Paph. (Stone Lovely x Ice Castle)


----------



## JeanLux (Feb 27, 2013)

A lot of nice pics, thanks !!!! Must have been a good show !!!! Jean


----------



## NYEric (Feb 27, 2013)

Thanks for sharing. I love that Phrag Peruflora's Cirila Alca and the Paph Fumi's Delight. I got my order from the show last night. What did you get?


----------



## Leo_5313 (Feb 27, 2013)

NYEric said:


> Thanks for sharing. I love that Phrag Peruflora's Cirila Alca and the Paph Fumi's Delight. I got my order from the show last night. What did you get?
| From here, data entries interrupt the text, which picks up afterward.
(* ===== verification/GetSetSound.v ===== *)
(** The pass over the guest's registers keeps what a block does. *)
From stdpp Require Import list.
From S2P Require Import Prelude Bits IrOpcodes A64Imm Ir IrSem IrWf IrExec IrEdit IrFold ConstPropProps GetSet GetSetSem IrErase.
Import Op(Opcode).
Local Open Scope nat_scope.

(** ** Blocks as the translator leaves them *)

(** Registers there are. *)
Definition has_info (l : Loc) : Prop := match l with RegLoc n => (0 <= n < 31)%Z | VecLoc n => (0 <= n < 32)%Z | _ => True end.
(** The value of a write is not used; the flags of a read are not either. *)
Definition readable (b : Block) (p : Opcode) (v : Value) : Prop :=
  match v with
  | Ref j => match accessor (opcode_of b j) with Some (Write, _) => False | Some (Read, _) => reads_op p = false | None => True end
  | Imm _ _ => True
  end.
Record register_use (b : Block) : Prop := {
  ru_value : forall c p us v, c ∈ instructions b -> core b c = Some (p, us) -> v ∈ us -> readable b p v;
  ru_loc : forall c p us a k, c ∈ instructions b -> core b c = Some (p, us) -> accessor p = Some (a, k) ->
    exists l, static_loc k (take (GetNumArgsOf p) us) = Some l /\ has_info l;
  ru_last : forall c, c ∈ instructions b -> escapes (opcode_of b c) = true -> last (instructions b) = Some c
}.
(** Writes that keep a part of the value only. *)
Definition narrow (k : TrackingType) : bool := match k with S | D | NZCVRaw => true | _ => false end.

Lemma exact_full k z : narrow k = false -> tv_ok (view_type k, z) -> view k (store k z) = z.
Proof. destruct k; try discriminate; try done. intros _ Hz. simpl. rewrite !(wrap_small 32) by (try apply wrap_range; done). done. Qed.

(** The information on one register. *)
Lemma nthZ_inside {B} (m : list B) n : is_Some (nthZ m n) -> (0 <= n)%Z /\ is_Some (m !! Z.to_nat n).
Proof. unfold nthZ. destruct (Z.ltb_spec n 0); [by intros [? ?]|done]. Qed.
Lemma nthZ_insert {B} (m : list B) n x : is_Some (nthZ m n) -> nthZ (<[Z.to_nat n := x]> m) n = Some x.
Proof. intros [Hn [y Hy]]%nthZ_inside. unfold nthZ. destruct (Z.ltb_spec n 0); [lia|]. apply list_lookup_insert_eq. by eapply lookup_lt_Some. Qed.
Lemma nthZ_insert_ne {B} (m : list B) n n' x : is_Some (nthZ m n) -> n <> n' -> nthZ (<[Z.to_nat n := x]> m) n' = nthZ m n'.
Proof. intros [Hn _]%nthZ_inside Hne. unfold nthZ. destruct (Z.ltb_spec n' 0); [done|]. apply list_lookup_insert_ne. lia. Qed.
Lemma nthZ_repeat {B} n m (x y : B) : nthZ (repeat x n) m = Some y -> y = x.
Proof. unfold nthZ. destruct (_ <? _)%Z; [done|]. intros Hm%list_elem_of_lookup_2. by apply list_elem_of_In, repeat_spec in Hm. Qed.
Lemma nthZ_repeat_Some {B} n m (x : B) : (0 <= m < Z.of_nat n)%Z -> is_Some (nthZ (repeat x n) m).
Proof. intros Hm. unfold nthZ. destruct (Z.ltb_spec m 0); [lia|]. apply lookup_lt_is_Some. rewrite repeat_length. lia. Qed.
Lemma info_at_same t l r : is_Some (info_at t l) -> info_at (with_info l r t) l = Some r.
Proof. destruct l; simpl; intros Hl; try done; by apply nthZ_insert. Qed.
Lemma info_at_other t l l' r : is_Some (info_at t l) -> l' <> l -> info_at (with_info l r t) l' = info_at t l'.
Proof. destruct l, l'; simpl; intros Hl Hne; try done; (apply nthZ_insert_ne; [done|congruence]). Qed.
Lemma with_info_twice l r r' t : with_info l r (with_info l r' t) = with_info l r t.
Proof. destruct l; simpl; by rewrite ?list_insert_insert_eq. Qed.

Section Sound.
Context {St : Type} `{A64Sem St}.
Abbreviation env := (gmap nat result).
Abbreviation after b pre s := (exec (map (entry_of b) pre) ∅ s).
Abbreviation used o vs := (take (GetNumArgsOf o) vs).
(** In every run, such writes are given values that fit. *)
Definition exact_writes (b : Block) (pre l : list nat) : Prop :=
  forall s l1 c l2 o vs k, l = l1 ++ c :: l2 -> core b c = Some (o, vs) -> accessor o = Some (Write, k) -> narrow k = true ->
    exact k (written k (map (eval (fst (after b (pre ++ l1) s))) (used o vs))) = true.

(** ** What the pass knows *)
Definition is_off (b : Block) (l : Loc) (c : nat) : Prop := exists o vs, core b c = Some (o, vs) /\ off l o (used o vs).
Record last_write (b : Block) (pre : list nat) (l : Loc) (j : nat) : Prop := {
  lw_core : exists o vs k, core b j = Some (o, vs) /\ accessor o = Some (Write, k) /\ static_loc k (used o vs) = Some l;
  lw_split : exists A M, pre = A ++ j :: M /\ Forall (is_off b l) M
}.
Record known (b : Block) (pre : list nat) (l : Loc) (v : Value) (k : TrackingType) : Prop := {
  kn_use : usable b pre v;
  kn_read : forall j, v = Ref j -> forall k', accessor (opcode_of b j) <> Some (Write, k');
  kn_type : GetType b v = view_type k;
  kn_val : k <> NZCV -> forall s, snd (eval (fst (after b pre s)) v) = view k (rd (snd (after b pre s)) l)
}.
Record tracks (b : Block) (pre : list nat) (l : Loc) (r : RegisterInfo) : Prop := {
  tr_set : set_instruction_present r = true -> last_write b pre l (last_set_instruction r);
  tr_known : IsEmpty (register_value r) = false -> known b pre l (register_value r) (tracking_type r)
}.
Lemma tracks_none b pre l : tracks b pre l no_info.
Proof. by constructor. Qed.
Record invariant (b : Block) (t : Tracking) (pre l : list nat) : Prop := {
  iv_wf : wf b;
  iv_list : instructions b = pre ++ l;
  iv_use : register_use b;
  iv_exact : exact_writes b pre l;
  iv_tracks : forall loc r, info_at t loc = Some r -> tracks b pre loc r;
  iv_infos : forall loc, has_info loc -> is_Some (info_at t loc)
}.

(** ** Going past an instruction *)
Section Past.
Context (b : Block) (pre post : list nat) (i : nat) (o : Opcode) (vs : list Value) (Ha : at_inst b pre post i o vs).
Lemma at_not_pre : i ∉ pre.
Proof. destruct Ha as [Hw E _]. pose proof (so_nodup b (wf_shape b Hw)) as Hn. rewrite E in Hn. apply NoDup_app in Hn as (_ & Hn & _). intros Hi. apply (Hn i Hi). set_solver. Qed.
Lemma after_snoc s : after b (pre ++ [i]) s = let '(e, s1) := after b pre s in let '(r, s2) := run_inst e s1 o (used o vs) in (<[i := r]> e, s2).
Proof. rewrite map_app, exec_app. destruct (exec _ _ _) as [e s1]. simpl. by rewrite (entry_of_core _ _ _ _ (ai_core _ _ _ _ _ _ Ha)). Qed.
Lemma eval_past (e : env) r v : refs_in pre v -> eval (<[i := r]> e) v = eval e v.
Proof. intros Hv. unfold eval. by rewrite (refs_in_producer pre) by (try done; apply at_not_pre). Qed.
Lemma usable_past v : usable b pre v -> usable b (pre ++ [i]) v.
Proof. intros U. eapply usable_sub; [exact U|set_solver]. Qed.
Lemma known_past l v k : off l o (used o vs) -> known b pre l v k -> known b (pre ++ [i]) l v k.
Proof.
  intros Ho [K1 K2 K3 K4]. constructor; [by apply usable_past|done|done|]. intros Hk s. specialize (K4 Hk s). rewrite after_snoc. destruct (after b pre s) as [e s1]. simpl in K4.
  destruct (run_off e s1 o (used o vs) l 0%Z Ho) as [_ Hrd]. destruct (run_inst e s1 o (used o vs)) as [r s2]. simpl in *. rewrite eval_past by apply K1. congruence.
Qed.
Lemma last_write_past l j : off l o (used o vs) -> last_write b pre l j -> last_write b (pre ++ [i]) l j.
Proof.
  intros Ho [H1 (A & M & -> & HM)]. constructor; [done|]. exists A, (M ++ [i]). rewrite <- app_assoc. split; [done|]. apply Forall_app. split; [done|]. apply Forall_singleton.
  exists o, vs. split; [apply Ha|done].
Qed.
Lemma tracks_past l r : off l o (used o vs) -> tracks b pre l r -> tracks b (pre ++ [i]) l r.
Proof. intros Ho [H1 H2]. constructor; [intros Hp; by apply last_write_past; auto|intros Hv; by apply known_past; auto]. Qed.
Lemma exact_past l : exact_writes b pre (i :: l) -> exact_writes b (pre ++ [i]) l.
Proof. intros Hx s l1 c l2 oc us k -> Hc Hk. rewrite <- app_assoc. by apply (Hx s (i :: l1) c l2). Qed.
(** What a read and a write let the pass know. *)
Lemma known_read l k : accessor o = Some (Read, k) -> static_loc k (used o vs) = Some l -> known b (pre ++ [i]) l (Ref i) k.
Proof.
  intros Ho Hl. pose proof (core_opcode _ _ _ _ (ai_core _ _ _ _ _ _ Ha)) as Hop. destruct (accessor_kept _ _ Ho) as (Hid & _). destruct (accessor_facts _ _ _ Ho) as (Hty & _).
  assert (Hres : resolve b (Ref i) = Ref i) by (apply resolve_ref; congruence). constructor.
  - constructor; [simpl; set_solver|done|]. intros j [= <-]. unfold IsImmediate. by rewrite Hres.
  - intros j [= <-] k'. rewrite Hop, Ho. discriminate.
  - unfold GetType. rewrite Hres. congruence.
  - intros _ s. rewrite after_snoc. destruct (after b pre s) as [e s1]. rewrite (run_read _ _ _ _ _ _ Ho Hl). unfold eval. simpl. by rewrite lookup_insert_eq.
Qed.
Lemma after_eval s v ty : usable b pre v -> GetType b v = ty -> exists z, eval (fst (after b pre s)) v = (ty, z) /\ tv_ok (ty, z).
Proof.
  intros Hu Ht. eapply eval_typed; [exact Ha| |exact Hu|exact Ht]. destruct Ha as [Hw E _]. by apply (exec_consistent b pre (i :: post) s (wf_shape b Hw)).
Qed.
Lemma value_operand k : accessor o = Some (Write, k) -> exists v, vs !! value_index k = Some v /\ typed b pre i (value_index k) v (view_type k) /\
  forall e : env, written k (map (eval e) (used o vs)) = snd (eval e v).
Proof.
  intros Ho. destruct (accessor_facts _ _ _ Ho) as (_ & Hn & Ht).
  destruct (typed_operand _ _ _ _ _ _ Ha (value_index k) (view_type k)) as (v & Hv & Hty); [lia|done|by destruct k|]. exists v. split_and!; [done|done|]. intros e.
  unfold written. change (map (eval e) (used o vs)) with (eval e <$> used o vs). by rewrite nth_lookup, list_lookup_fmap, lookup_take_lt, Hv by lia.
Qed.
Lemma known_write l k v : accessor o = Some (Write, k) -> static_loc k (used o vs) = Some l -> vs !! value_index k = Some v -> register_use b ->
  exact_writes b pre (i :: post) -> known b (pre ++ [i]) l v k.
Proof.
  intros Ho Hl Hv Hru Hx. destruct (value_operand k Ho) as (v' & Hv' & [_ Hu Ht] & Hwr). rewrite Hv in Hv'. injection Hv' as <-.
  constructor; [by apply usable_past| |done|].
  - intros j -> k' Hj. assert (Hin : i ∈ instructions b) by (rewrite (ai_list _ _ _ _ _ _ Ha); set_solver).
    pose proof (ru_value b Hru i o vs (Ref j) Hin (ai_core _ _ _ _ _ _ Ha) (list_elem_of_lookup_2 _ _ _ Hv)) as Hr. simpl in Hr. by rewrite Hj in Hr.
  - intros _ s. rewrite after_snoc. destruct (after_eval s v _ Hu Ht) as (z & Hz & Hok).
    pose proof (fun Hn => Hx s [] i post o vs k eq_refl (ai_core _ _ _ _ _ _ Ha) Ho Hn) as Hex. rewrite app_nil_r, Hwr in Hex.
    destruct (after b pre s) as [e s1]. simpl in Hz, Hex. rewrite (run_write _ _ _ _ _ _ Ho Hl), Hwr, Hz. simpl. rewrite eval_past, Hz by apply Hu. simpl.
    rewrite rd_wr by by eapply store_range. symmetry. destruct (narrow k) eqn:Hn; [rewrite Hz in Hex; by apply Z.eqb_eq, Hex|by apply exact_full].
Qed.
End Past.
I got micranthum eburneum and flowering villosum boxalii from Hengduan; a flask of thaianum and a large barbigerum sulivongii from a Thai nursery (Tropical Exotique); a budded PEOY from Golden Gate and Phal Penang Belle from Ooi Leng Sun.

Not enough cash for leucochilum flask, large diathum, parishii, armeniacum, vietnamense, budded Saint Swithin, phrag kovachii (species!) seedlings, and cypripedium; also, Ooi Leng Sun was selling F5 of Phal bellina.

And most disappointing for me was Tropical Exotique sold out of papuanum, mastersianum, and hookerae (budded too).

I am totally into paph species this time. Tropical Exotique was excellent. First time seller in this show and amazing selection of rare species paph! This seller had many thaianum flasks.


----------



## TyroneGenade (Feb 27, 2013)

Wow! Super quality flowers. I really like that Paph. Sonoma and those whites below the Paph. (Stone Lovely x Ice Castle). The copper Paph in the 2nd last photo is also stunning.


----------



## wjs2nd (Feb 27, 2013)

Beautiful photos!! 

Sounds like you got a lot of very nice orchids. Do you have any contact information for Tropical Exotique? I tried searching for them but couldn't find any info.


----------



## eggshells (Feb 27, 2013)

Leo nice pictures, I love the tonsum. Great colour. Can you post a picture of sulivongii and measurements on you your convenience? Thanks!


----------



## quiltergal (Feb 27, 2013)

I was there too. It was very nice. Many of my pictures did not turn out very well either. I wonder if it was the lighting in that building? 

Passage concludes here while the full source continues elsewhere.